In March 2014, with a great display of public moaning and hand-wringing, the owners of Steampunk Conventions Inc. cancelled Steamcon VI. Their argument: they were already in arrears on the hotel bill for Steamcon V, and not enough people had purchased advance memberships for the next con so that they could pay what they already owed. They actually created a FAQ to show why it would be impossible for the con to continue as planned.
Well, that was certainly disappointing. But that was how life went, I supposed. I'd give them a month or so to issue me and other advance membership buyers a refund.
One month went by. Then two. I sent email queries to Steamcon and received no response. I wrote public comments on Facebook and Twitter, asking pointedly about refunds. No response there, either. Finally giving up on Steamcon's powers that be, I turned to PayPal to get a refund. No help from that quarter, either; PayPal's corporate policy is to refuse to issue any refunds 45+ days after a good or service is purchased. (It just so happens that the interval between my advance membership purchase and the public announcement of Steamcon's cancellation was precisely 46 days, so short of becoming a psychic, there's no way I could have gotten the money back. Thanks a whole helluva lot for the screwing over, PayPal! I'll be sure to share this experience with my friends!)
Today I finally reached the end of my tether and decided to use the nuclear option.

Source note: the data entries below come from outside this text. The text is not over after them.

(* ===== verification/Text.v ===== *)
(** * Text

    What the parsers and printers use of Rust's strings.  A [&str] is the list
    of its code points; where the source slices by byte, the UTF-8 length of each
    code point is what decides.  Written decimals round-trip through
    [FromStr for uN]. *)

From Stdlib Require Import ZArith Lia Ascii String.
From stdpp Require Import base numbers sets option list.
From S2P Require Import Prelude Std.

Local Open Scope Z_scope.

(** ** Definitions *)

Definition text : Type := list Z.

(** A literal of the source. *)
Definition lit (s : string) : text := (fun c => Z.of_nat (nat_of_ascii c)) <$> list_ascii_of_string s.

(** *** Characters *)

Definition in_range (a b c : Z) : bool := (a <=? c) && (c <=? b).

Definition is_ascii_digit (c : Z) : bool := in_range 48 57 c.

Definition is_ascii_alphabetic (c : Z) : bool := in_range 65 90 c || in_range 97 122 c.

Definition is_ascii_alphanumeric (c : Z) : bool := is_ascii_alphabetic c || is_ascii_digit c.

Definition to_ascii_lowercase (c : Z) : Z := if in_range 65 90 c then c + 32 else c.

(** [char::is_whitespace]: the [White_Space] code points. *)
Definition is_whitespace (c : Z) : bool :=
  in_range 9 13 c || (c =? 32) || (c =? 0x85) || (c =? 0xA0) || (c =? 0x1680) ||
  in_range 0x2000 0x200A c || (c =? 0x2028) || (c =? 0x2029) || (c =? 0x202F) ||
  (c =? 0x205F) || (c =? 0x3000).

(** Bytes of a code point in UTF-8. *)
Definition len_utf8 (c : Z) : nat :=
  if c <? 0x80 then 1 else if c <? 0x800 then 2 else if c <? 0x10000 then 3 else 4.

(** *** Slices *)

(** [s.get(..n)] with the rest: [None] past the end or inside a code point. *)
Fixpoint split_at_byte (n : nat) (s : text) : option (text * text) :=
  match n, s with
  | O, _ => Some ([], s)
  | _, [] => None
  | _, c :: t =>
      if (len_utf8 c <=? n)%nat
      then (fun '(head, rest) => (c :: head, rest)) <$> split_at_byte (n - len_utf8 c) t
      else None
  end.

Definition eq_ignore_ascii_case (a b : text) : bool :=
  bool_decide (to_ascii_lowercase <$> a = to_ascii_lowercase <$> b).

Definition starts_with (pred : Z -> bool) (s : text) : bool :=
  match s with c :: _ => pred c | [] => false end.

Definition ends_with (pred : Z -> bool) (s : text) : bool :=
  match last s with Some c => pred c | None => false end.

(** [str::split]: one more piece than separators. *)
Fixpoint split_by (pred : Z -> bool) (s : text) : list text :=
  match s with
  | [] => [[]]
  | c :: t =>
      if pred c then [] :: split_by pred t
      else match split_by pred t with w :: ws => (c :: w) :: ws | [] => [[c]] end
  end.

Definition split_whitespace (s : text) : list text :=
  filter (fun w => w <> []) (split_by is_whitespace s).

Fixpoint join (sep : text) (words : list text) : text :=
  match words with
  | [] => []
  | [w] => w
  | w :: ws => w ++ sep ++ join sep ws
  end.

(** [str::split_once] on the first character [pred] holds of; a [find] and the
    two slices around it are the same. *)
Fixpoint split_once (pred : Z -> bool) (s : text) : option (text * text) :=
  match s with
  | [] => None
  | c :: t => if pred c then Some ([], t) else (fun '(a, b) => (c :: a, b)) <$> split_once pred t
  end.

(** [rsplit_once]. *)
Fixpoint split_last (c : Z) (s : text) : option (text * text) :=
  match s with
  | [] => None
  | x :: t =>
      match split_last c t with
      | Some (a, b) => Some (x :: a, b)
      | None => if x =? c then Some ([], t) else None
      end
  end.

Definition strip_suffix (c : Z) (s : text) : option text :=
  if ends_with (Z.eqb c) s then Some (removelast s) else None.

(** [str::len]. *)
Definition byte_len (s : text) : nat := foldr (fun c n => (len_utf8 c + n)%nat) 0%nat s.

(** [str::trim]. *)
Fixpoint trim_start (s : text) : text :=
  match s with c :: t => if is_whitespace c then trim_start t else s | [] => [] end.

Definition trim (s : text) : text := rev (trim_start (rev (trim_start s))).

(** *** Numbers *)

Inductive IntErrorKind := IntEmpty | IntInvalidDigit | IntPosOverflow.

#[export] Instance IntErrorKind_eq_dec : EqDecision IntErrorKind.
Proof. solve_decision. Defined.

(** The checked loop of [from_str_radix(_, 10)] on an unsigned type.  Inputs too
    short to overflow take an unchecked loop there, with the same result. *)
Fixpoint parse_digits (w acc : Z) (s : text) : Result Z IntErrorKind :=
  match s with
  | [] => Ok acc
  | c :: t =>
      if is_ascii_digit c then
        match checked_mul w acc 10 with
        | None => Err IntPosOverflow
        | Some mul =>
            match checked_add w mul (c - 48) with
            | None => Err IntPosOverflow
            | Some next => parse_digits w next t
            end
        end
      else Err IntInvalidDigit
  end.

(** [s.parse::<uW>()]: a leading [+] is allowed, alone it is not a number. *)
Definition parse_uint (w : Z) (s : text) : Result Z IntErrorKind :=
  match s with
  | [] => Err IntEmpty
  | c :: t =>
      if c =? 43 then (match t with [] => Err IntInvalidDigit | _ => parse_digits w 0 t end)
      else parse_digits w 0 s
  end.

(** [Display] of an unsigned integer. *)
Fixpoint push_digits (fuel : nat) (n : Z) (tail : text) : text :=
  match fuel with
  | O => tail
  | S fuel =>
      if n <? 10 then (48 + n) :: tail
      else push_digits fuel (n / 10) ((48 + n mod 10) :: tail)
  end.

(** The longest integer, a [u128], has 39 digits. *)
Definition show_uint (n : Z) : text := push_digits 39 n [].

(** ** Splitting what was joined *)

Lemma split_by_none pred s : Forall (fun c => pred c = false) s -> split_by pred s = [s].
Proof. induction 1 as [|c s Hc _ IH]; simpl; [done|]. by rewrite Hc, IH. Qed.

Lemma split_by_sep pred w sep rest :
  pred sep = true -> Forall (fun c => pred c = false) w ->
  split_by pred (w ++ sep :: rest) = w :: split_by pred rest.
Proof.
  intros Hsep. induction 1 as [|c w Hc _ IH]; cbn [app split_by]; [by rewrite Hsep|].
  by rewrite Hc, IH.
Qed.

Lemma split_by_join pred sep words :
  pred sep = true -> words <> [] -> Forall (Forall (fun c => pred c = false)) words ->
  split_by pred (join [sep] words) = words.
Proof.
  intros Hsep Hne Hall. induction Hall as [|w ws Hw Hws IH]; [done|].
  destruct ws as [|v ws]; [by apply split_by_none|].
  change (join [sep] (w :: v :: ws)) with (w ++ sep :: join [sep] (v :: ws)).
  by rewrite split_by_sep, IH.
Qed.

Lemma split_once_at pred a c b : Forall (fun x => pred x = false) a -> pred c = true -> split_once pred (a ++ c :: b) = Some (a, b).
Proof. intros Ha Hc. induction Ha as [|x a Hx _ IH]; cbn; [by rewrite Hc|]. by rewrite Hx, IH. Qed.

(** Text with nothing to trim. *)
Lemma trim_id s : starts_with is_whitespace s = false -> ends_with is_whitespace s = false -> trim s = s.
Proof.
  intros Hs He. unfold trim. assert (trim_start s = s) as ->.
  { destruct s; [done|]. cbn in *. by rewrite Hs. }
  assert (trim_start (rev s) = rev s) as ->; [|apply rev_involutive].
  destruct s as [|c s' _] using rev_ind; [done|]. rewrite rev_unit. cbn.
  unfold ends_with in He. rewrite last_snoc in He. by rewrite He.
Qed.

Lemma trim_start_suffix s : exists p, s = p ++ trim_start s.
Proof.
  induction s as [|c s [p IH]]; [by exists []|]. cbn. destruct (is_whitespace c); [|by exists []].
  exists (c :: p). by rewrite IH at 1.
Qed.

Lemma trim_start_clean s : starts_with is_whitespace (trim_start s) = false.
Proof. induction s as [|c s IH]; [done|]. cbn. destruct (is_whitespace c) eqn:E; [done|]. cbn. by rewrite E. Qed.

Lemma ends_with_rev pred s : ends_with pred (rev s) = starts_with pred s.
Proof. unfold ends_with. destruct s as [|c s]; [done|]. cbn [rev]. by rewrite last_snoc. Qed.

Lemma trim_clean s : starts_with is_whitespace (trim s) = false /\ ends_with is_whitespace (trim s) = false.
Proof.
  unfold trim. split; [|rewrite ends_with_rev; apply trim_start_clean].
  pose proof (trim_start_clean s) as Hc. destruct (trim_start_suffix (rev (trim_start s))) as [p Hp].
  apply (f_equal (@rev Z)) in Hp. rewrite rev_involutive, rev_app_distr in Hp. rewrite Hp in Hc.
  by destruct (rev (trim_start (rev (trim_start s)))).
Qed.

Lemma trim_trim s : trim (trim s) = trim s.
Proof. apply trim_id; apply trim_clean. Qed.

(** ** Numbers round-trip *)

Definition is_digit_text (s : text) : Prop := Forall (fun c => is_ascii_digit c = true) s.

Fixpoint digits_value (acc : Z) (s : text) : Z :=
  match s with [] => acc | c :: t => digits_value (acc * 10 + (c - 48)) t end.

Lemma is_ascii_digit_spec c : is_ascii_digit c = true <-> 48 <= c <= 57.
Proof. unfold is_ascii_digit, in_range. lia. Qed.

Lemma digits_value_ge acc s : 0 <= acc -> is_digit_text s -> acc <= digits_value acc s.
Proof.
  intros Ha Hs. revert acc Ha. induction Hs as [|c s Hc _ IH]; intros acc Ha; simpl; [lia|].
  apply is_ascii_digit_spec in Hc. etrans; [|apply IH; lia]. lia.
Qed.

Lemma parse_digits_value w acc s :
  0 <= acc -> is_digit_text s -> digits_value acc s <= umax w ->
  parse_digits w acc s = Ok (digits_value acc s).
Proof.
  intros Ha Hs. revert acc Ha. induction Hs as [|c s Hc Hs IH]; intros acc Ha Hle; simpl in *; [done|].
  rewrite Hc. apply is_ascii_digit_spec in Hc.
  assert (acc * 10 + (c - 48) <= digits_value (acc * 10 + (c - 48)) s) by (apply digits_value_ge; [lia|done]).
  unfold checked_mul, checked_add. rewrite (proj2 (Z.leb_le _ _)) by lia.
  rewrite (proj2 (Z.leb_le _ _)) by lia. apply IH; lia.
Qed.

Lemma push_digits_value fuel n tail :
  0 <= n < 10 ^ Z.of_nat fuel -> (0 < fuel)%nat ->
  digits_value 0 (push_digits fuel n tail) = digits_value n tail.
Proof.
  revert n tail. induction fuel as [|fuel IH]; intros n tail Hn Hf; [lia|]. cbn [push_digits].
  destruct (Z.ltb_spec n 10); [simpl; f_equal; lia|].
  rewrite IH.
  - cbn [digits_value]. f_equal. pose proof (Z.div_mod n 10). lia.
  - split; [apply Z.div_pos; lia|]. apply Z.div_lt_upper_bound; [lia|].
    rewrite <- Z.pow_succ_r by lia. replace (Z.succ (Z.of_nat fuel)) with (Z.of_nat (S fuel)) by lia. lia.
  - destruct fuel; [|lia]. simpl in Hn. lia.
Qed.

Lemma push_digits_digits fuel n tail : 0 <= n -> is_digit_text tail -> is_digit_text (push_digits fuel n tail).
Proof.
  revert n tail. induction fuel as [|fuel IH]; intros n tail Hn Ht; cbn [push_digits]; [done|].
  destruct (Z.ltb_spec n 10).
  - apply Forall_cons_2; [apply is_ascii_digit_spec; lia|done].
  - apply IH; [apply Z.div_pos; lia|]. pose proof (Z.mod_pos_bound n 10).
    apply Forall_cons_2; [apply is_ascii_digit_spec; lia|done].
Qed.

Lemma push_digits_nonempty fuel n tail : (0 < fuel)%nat -> push_digits fuel n tail <> [].
Proof.
  revert n tail. induction fuel as [|fuel IH]; intros n tail Hf; cbn [push_digits]; [lia|].
  destruct (n <? 10); [done|]. destruct fuel; [done|]. apply IH. lia.
Qed.

Lemma show_uint_digits n : 0 <= n -> is_digit_text (show_uint n).
Proof. intros. apply push_digits_digits; [done|constructor]. Qed.

Lemma show_uint_nonempty n : show_uint n <> [].
Proof. apply push_digits_nonempty. lia. Qed.

(** What [Display] writes, [FromStr] reads back. *)
Lemma parse_show_uint w n : 0 <= w <= 128 -> fits w n -> parse_uint w (show_uint n) = Ok n.
Proof.
  intros Hw Hn.
  assert (0 <= n < 10 ^ Z.of_nat 39) as Hb.
  { assert (2 ^ w <= 2 ^ 128) by (apply Z.pow_le_mono_r; lia).
    assert (2 ^ 128 < 10 ^ Z.of_nat 39) by (vm_compute; done). unfold fits, umax in Hn. lia. }
  assert (is_digit_text (show_uint n)) as Hd by (apply show_uint_digits; lia).
  assert (digits_value 0 (show_uint n) = n) as Hv by (by apply push_digits_value; [|lia]).
  pose proof (show_uint_nonempty n) as Hne. unfold parse_uint.
  destruct (show_uint n) as [|c t] eqn:E; [done|].
  assert (c =? 43 = false) as ->.
  { apply Forall_inv in Hd. apply is_ascii_digit_spec in Hd. lia. }
  rewrite parse_digits_value; [by f_equal|lia|done|]. rewrite Hv. unfold fits in Hn. lia.
Qed.

Lemma parse_digits_fits w acc s n : fits w acc -> parse_digits w acc s = Ok n -> fits w n.
Proof.
  revert acc. induction s as [|c s IH]; intros acc Ha; simpl; [by intros [= <-]|].
  destruct (is_ascii_digit c) eqn:Ec; [|done]. apply is_ascii_digit_spec in Ec.
  unfold checked_mul, checked_add. destruct (Z.leb_spec (acc * 10) (umax w)); [|done].
  destruct (Z.leb_spec (acc * 10 + (c - 48)) (umax w)); [|done].
  apply IH. unfold fits in *. lia.
Qed.

Lemma parse_uint_fits w s n : 0 <= w -> parse_uint w s = Ok n -> fits w n.
Proof.
  intros Hw. assert (fits w 0) as H0.
  { unfold fits, umax. assert (0 < 2 ^ w) by (apply Z.pow_pos_nonneg; lia). lia. }
  unfold parse_uint. destruct s as [|c s]; [done|]. destruct (c =? 43).
  - destruct s; [done|]. by apply parse_digits_fits.
  - by apply parse_digits_fits.
Qed.

(** A number is read exactly when it is digits whose value the width holds. *)
Lemma parse_digits_iff w acc s n :
  0 <= acc <= umax w -> parse_digits w acc s = Ok n <-> is_digit_text s /\ digits_value acc s = n /\ n <= umax w.
Proof.
  intros Ha. split.
  - revert acc Ha. induction s as [|c s IH]; intros acc Ha; simpl; [intros [= <-]; split_and!; [constructor|done|lia]|].
    destruct (is_ascii_digit c) eqn:Ec; [|done]. unfold checked_mul, checked_add.
    destruct (Z.leb_spec (acc * 10) (umax w)); [|done]. destruct (Z.leb_spec (acc * 10 + (c - 48)) (umax w)); [|done].
    pose proof (proj1 (is_ascii_digit_spec c) Ec). intros (Hd & Hv & Hn)%IH; [|lia]. split_and!; [by constructor|done|done].
  - intros (Hd & <- & Hn). apply parse_digits_value; [lia|done|done].
Qed.

(** A wider type reads what a narrower one does, and refuses it only for its width. *)
Lemma parse_uint_widen v w s n :
  0 <= v <= w -> parse_uint v s = Ok n <-> parse_uint w s = Ok n /\ n <= umax v.
Proof.
  intros Hw. assert (0 <= umax v <= umax w) as Hm.
  { unfold umax. assert (0 < 2 ^ v <= 2 ^ w) by (split; [lia|apply Z.pow_le_mono_r; lia]). lia. }
  unfold parse_uint. destruct s as [|c s]; [split; [done|by intros [? _]]|]. destruct (c =? 43).
  - destruct s as [|d s]; [split; [done|by intros [? _]]|]. rewrite !parse_digits_iff by lia. naive_solver lia.
  - rewrite !parse_digits_iff by lia. naive_solver lia.
Qed.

Some of the money I'd used to pay for the advance memberships came directly from a bank transfer, so I called my bank and started the process of disputing the transaction. My bank's customer support is awesome; based on my prior experiences with these folks, I have no doubt they'll recuperate almost all of what I'm owed by Steamcon (though probably not all of it. I should have used a credit card instead of frickin' PayPal; well, live and learn).
After having done everything I could think of to do on my end, I posted comments to social media, to wit: "In my experience, the folks who were running Steamcon VI are proving to be unscrupulous crooks." Only after I did so did I receive any response from Steamcon brass. Whoever-it-was claims to be behind on email responses due to "cancer removal surgery" -- which I'm sincerely sorry to hear, but was there literally no one else during that time who could have responded to queries or issued refunds? Again, TWO MONTHS with not a single response from anyone who could do anything to help, and responses only after I made a publicly visible comment about my displeasure with their wholly unprofessional behavior? If Steamcon V's finances were handled with the same kind of finesse as Steamcon VI's customer support has shown to date, I think I'm beginning to understand why the con had to be cancelled.

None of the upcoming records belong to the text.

Lemma collected_sets_witness :
  contains (from_addrs [V4 3; V4 1]) (V4 3) = true /\
  ipset_canon (from_sets [from_addrs [V4 3; V4 1]; ipset_new]).
Proof.
  destruct (collected_sets [V4 3; V4 1] [] [from_addrs [V4 3; V4 1]; ipset_new])
    as ((_ & H) & _ & (H' & _)).
  - repeat constructor; vm_compute; congruence.
  - constructor.
  - repeat constructor; vm_compute; congruence.
  - split; [vm_compute; reflexivity|exact H'].
Defined.

(** Subtracting the empty set leaves a set as it was, its dirty flags included. *)
Lemma subtract_empty_not_merged :
  let s := insert_range (insert_range ipset_new (RV4 (mkIpv4Range 5 6))) (RV4 (mkIpv4Range 1 2)) in
  v4_dirty (subtract s ipset_new) = true /\ subtract s ipset_new = s.
Proof. done. Qed.
(* ===== verification/Positions.v ===== *)
(** * Numbered addresses

    [src/src/model/ip/set.rs], [Positions]: the addresses of a set in the order
    its iterator yields them, each with a position, held as spans rather than as
    addresses.  A scan names an address by its position, so the two lookups have
    to agree with each other and with the iterator; [Cursor] and [TargetIndex]
    build on that. *)

From Stdlib Require Import ZArith Lia.
From stdpp Require Import base numbers sets sorting option list.
From S2P Require Import Prelude Std Intervals IpRange Subtract IpSet Numbering.

Local Open Scope Z_scope.
Local Open Scope word_scope.

(** ** Definitions *)

(** The ranges one interface contributed: the spans at [run_from..run_to]. *)
Record Run := mkRun {
  run_from : nat;
  run_to : nat;
  run_v6 : bool;
}.

Record Span := mkSpan {
  span_range : IpRange;
  span_start : Z;
  span_len : Z;
}.

Record Positions := mkPositions {
  spans : list Span;
  runs : list Run;
  pos_total : Z;
  unnumbered : list IpRange;
}.

Definition widen (ip : IpAddr) : Z := match ip with V4 v4 => v4 | V6 v6 => v6 end.

Definition bounds (range : IpRange) : Z * Z :=
  match range with
  | RV4 v4 => v4_bounds v4
  | RV6 v6 => (v6_start v6, v6_end v6)
  end.

Definition same_family (range : IpRange) (ip : IpAddr) : bool :=
  match range, ip with
  | RV4 _, V4 _ => true
  | RV6 _, V6 _ => true
  | _, _ => false
  end.
(* ===== verification/PortSet.v ===== *)
(** * Port sets

    [src/src/model/port/set.rs], [PortSet]: one vector of disjoint ranges per
    transport, with the set algebra over them.  The written form is in
    [PortSpec]. *)

From Stdlib Require Import ZArith Lia.
From stdpp Require Import base numbers sets sorting option list.
From S2P Require Import Prelude Std Intervals Subtract Numbering IpSet.

Local Open Scope Z_scope.
Local Open Scope word_scope.

(** ** Definitions *)

(** [Protocol], from [src/src/model/port.rs]. *)
Inductive Protocol := Tcp | Udp | Sctp.

#[export] Instance Protocol_eq_dec : EqDecision Protocol.
Proof. solve_decision. Defined.

Definition Protocol_ALL : list Protocol := [Tcp; Udp; Sctp].

(** A [RangeInclusive<u16>] is the pair of its bounds. *)
Definition PortRange : Type := Z * Z.

Record PortSet := mkPortSet {
  ps_tcp : list PortRange;
  ps_udp : list PortRange;
  ps_sctp : list PortRange;
}.

#[export] Instance PortSet_eq_dec : EqDecision PortSet.
Proof. solve_decision. Defined.

Definition portset_new : PortSet := mkPortSet [] [] [].

Definition ranges (s : PortSet) (protocol : Protocol) : list PortRange :=
  match protocol with Tcp => ps_tcp s | Udp => ps_udp s | Sctp => ps_sctp s end.

(** Writing through [lane_mut]. *)
Definition update_lane (s : PortSet) (protocol : Protocol) (f : list PortRange -> list PortRange) : PortSet :=
  match protocol with
  | Tcp => mkPortSet (f (ps_tcp s)) (ps_udp s) (ps_sctp s)
  | Udp => mkPortSet (ps_tcp s) (f (ps_udp s)) (ps_sctp s)
  | Sctp => mkPortSet (ps_tcp s) (ps_udp s) (f (ps_sctp s))
  end.

(** Counts are [usize]s of at most 3 * 65536, so plain sums. *)
Definition len_on (s : PortSet) (protocol : Protocol) : Z :=
  foldr (fun range n => ((snd range -[16] fst range) + 1) + n) 0 (ranges s protocol).

Definition portset_len (s : PortSet) : Z :=
  foldr (fun protocol n => len_on s protocol + n) 0 Protocol_ALL.

Definition portset_is_empty (s : PortSet) : bool :=
  forallb (fun protocol => is_nil (ranges s protocol)) Protocol_ALL.

Definition portset_iter (s : PortSet) : list (Z * Protocol) :=
  Protocol_ALL ≫= fun protocol =>
  ranges s protocol ≫= fun range =>
  (fun port => (port, protocol)) <$> seqZ (fst range) (snd range - fst range + 1).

I'll post more developments here as they occur. However, based on my own experiences to date, my advice to anyone who purchased advance memberships to Steamcon VI and who has not yet received a refund is to work with your bank and/or credit card company to get your money back. I wish I could say with confidence that Steamcon will do the right thing, but right now I don't foresee that happening.
ETA (11 July 2014): Still no sign of my $80. Ms. Donna Prior, who appears to be in charge of the fiasco that is Steamcon finances, claims in an email that her hands are tied due to bankruptcy proceedings and that the board has "another upcoming meeting" (no date, time or place mentioned) where they can ask whoever is in charge (lawyers? bankers? blue fairies?) to release assets. I received this update only after sending her another angry note, not having heard word one from her since May, at which time she promised to stay in touch and provide additional information as it became available. (Feel free to determine how honest that particular promise was.)
I continue to work with my bank in an attempt to force Steamcon to return my money; if that fails, I will turn to legal action. This is infuriating, it is dishonest, and it is deeply unprofessional. One thing is certain: I will never pre-pay for any con membership again in my life. I guess it's true that no good deed goes unpunished.